§ **DIRECTIONS**
Only the lines from the one containing "Definition dquote : ascii" through the last line of the data are to be written out, exactly and in full.

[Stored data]
%%

(** * LST_Calculator: a shallow embedding of [lst_plugin.py]

    The plugin computes a land surface temperature raster from Landsat
    band 10 by two raster-calculator evaluations (TOA radiance, then
    brightness temperature), styles the result and registers it with the
    host project.  This development embeds

    - the text handling of the plugin (f-strings, [os.path.join],
      [str.replace], [str.strip]);
    - the fragment of the raster calculator's expression language that the
      two formulas use, with a lexer, a parser and an evaluator that is
      generic in the arithmetic (real numbers, binary64 floats);
    - the methods of [LSTCalculator] as computations in a state and
      exception monad over an explicit world (file system, calculator
      engine, project layers, message log, message bar);
    - the calculator engine as the plugin reads it: the evaluator applied
      to every cell of the bands its entries name, with the result codes
      of the plugin's table.  *)

From Stdlib Require Import String Ascii List ZArith Reals Lra Lia.
From Stdlib Require Import Floats Uint63.
From Stdlib Require Import DecimalString DecimalN DecimalPos DecimalZ.
From stdpp Require Import gmap strings.

Set Warnings "-inexact-float".

Local Open Scope string_scope.

(* Text is computed with: let [simpl] unfold concatenation again. *)
Arguments String.append !s1 s2 : simpl nomatch.

(** ** Python text primitives *)

(** The double quote character, written by its code. *)
Definition dquote : ascii := "034"%char.

Definition quoted (s : string) : string :=
  String dquote (s ++ String dquote "").

(** [str(n)] for a Python [int]. *)
Definition str_int (n : Z) : string :=
  NilZero.string_of_int (Z.to_int n).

%%

§ **EXERCISE OUTPUT**
Definition dquote : ascii := "034"%char.

Definition quoted (s : string) : string :=
  String dquote (s ++ String dquote "").

(** [str(n)] for a Python [int]. *)
Definition str_int (n : Z) : string :=
  NilZero.string_of_int (Z.to_int n).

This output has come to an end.